Lots of individual shots. They are probably shooting at the towers again, but I hear no automatic rifle fire. Faster now, and there’s a small boom. It’s almost unreal, to actually be typing this as I listen to men shoot at each other a short distance away. I’m sitting on my bunk, balancing the laptop on my lap while I drink a diet Pepsi. Soon I have to finish getting dressed, if I want to make breakfast. The sounds outside always seem closer than they really are, anyways. Unless it really is close - then it just sounds LOUD. This doesn’t sound so LOUD.

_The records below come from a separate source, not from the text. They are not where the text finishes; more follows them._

Definition DEFAULT_EXECUTION_CAPABILITIES : ExecutionCapabilities :=
  Build_ExecutionCapabilities true true true true true false false.
Definition DENY_ALL_EXECUTION_CAPABILITIES : ExecutionCapabilities :=
  Build_ExecutionCapabilities false false false false false false false.

Definition capability_name (c : ExecutionCapabilityName) : string :=
  match c with
  | cap_create_order_draft => "create_order_draft"
  | cap_run_pretrade_check => "run_pretrade_check"
  | cap_record_approval => "record_approval"
  | cap_stage_execution_order => "stage_execution_order"
  | cap_submit_simulated_order => "submit_simulated_order"
  | cap_submit_live_order => "submit_live_order"
  | cap_manage_broker_credentials => "manage_broker_credentials"
  end.

(** [getattr(capabilities, capability)] *)
Definition has_capability (cs : ExecutionCapabilities) (c : ExecutionCapabilityName) : bool :=
  match c with
  | cap_create_order_draft => can_create_order_draft cs
  | cap_run_pretrade_check => can_run_pretrade_check cs
  | cap_record_approval => can_record_approval cs
  | cap_stage_execution_order => can_stage_execution_order cs
  | cap_submit_simulated_order => can_submit_simulated_order cs
  | cap_submit_live_order => can_submit_live_order cs
  | cap_manage_broker_credentials => can_manage_broker_credentials cs
  end.

Definition capability_denied (c : ExecutionCapabilityName) : string :=
  "Execution capability is disabled: " +:+ capability_name c.

Definition require_execution_capability {S} (cs : ExecutionCapabilities)
    (c : ExecutionCapabilityName) : M S unit :=
  require (has_capability cs c) ExecutionCapabilityDeniedError (capability_denied c).

Section Services.
Context `{PyEnv} `{Database}.

(** ** Receipts *)

Definition _stamp : M kernel_state string := on_sys stamp.
Definition _now_utc : M kernel_state string := on_sys now_utc.

(** [f"{prefix}_{_stamp()}_{uuid4().hex[:8]}"] *)
Definition _new_id (prefix : string) : M kernel_state string :=
    st ← _stamp; u ← on_sys uuid4;
    mret (prefix +:+ "_" +:+ st +:+ "_" +:+ take_str 8 u).

(** The last dotted segment of a receipt kind. *)
Definition kind_tail (kind : string) : string := List.last (split_on "."%char kind) "".

Definition receipt_id_of (kind st short : string) : string :=
    "exec_" +:+ kind_tail kind +:+ "_" +:+ st +:+ "_" +:+ short.

Definition _execution_receipt_id (kind artifact_id : string) : M kernel_state string :=
    st ← _stamp;
    short ← (if streq artifact_id "" then u ← on_sys uuid4; mret (take_str 8 u)
             else mret (take_str 8 (remove_char "-"%char artifact_id)));
    mret (receipt_id_of kind st short).

Definition write_execution_receipt (receipt_root kind artifact_id : string)
      (payload : list (string * json)) : M kernel_state (string * string) :=
    receipt_id ← _execution_receipt_id kind artifact_id;
    created ← _now_utc;
    target ← of_sum (resolve_under receipt_root ["receipts"; receipt_id +:+ ".json"]);
    on_sys (atomic_write_json target
      (JObj [("receipt_id", JStr receipt_id); ("kind", JStr kind);
             ("artifact_id", JStr artifact_id); ("created_at_utc", JStr created);
             ("refs", JArr []); ("payload", JObj payload)])) ;;
    mret (receipt_id, target).

(** The index row every service writes beside its own row. *)
Definition receipt_index (receipt_id kind receipt_path created : string) (refs : list string)
      : ReceiptIndex :=
    {| ri_receipt_id := receipt_id; ri_kind := kind; ri_path := display_path receipt_path;
       ri_created_at_utc := created; ri_refs := refs |}.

The shooting dies away as I pull on my boots.

Apocalypse Now

Wow. It really did remind me of the apocalypse. Half of the crew was still outside feeding us a length of three-inch power cable as the guys inside were snaking it through the ducts and passageways. All of a sudden, the outside guys just dropped the cable – even halfway on the other side of the building you could tell something had happened because there was none of the “give” you have a crew is working together to move heavy wire – it was just dead weight.

So I ran downstairs to see what the matter was – my fear was that someone had gotten hurt (it’s happened before). But I found most of the crew safe, just inside of the doorway, all talking at once. It seems some type of sand storm had rolled in and they were debating whether or not to go back out. Well, we’ve worked through a bit of blowing sand before, so I had check this out for myself.

I thought they were being over-dramatic when three guys grabbed the big wooden doors to let me out, but they had to struggle to get them closed again - it was really blowing. It was almost pitch black out, except for the street light bulbs glowing an eerie orange, like floating orbs of light. The wind was buffeting me from all around, and large globs (globs, not grains) of sand were flying through the air, sticking to the wall and stinging when they hit skin. My cover flew off just as the lightening started with a CRRRaccck!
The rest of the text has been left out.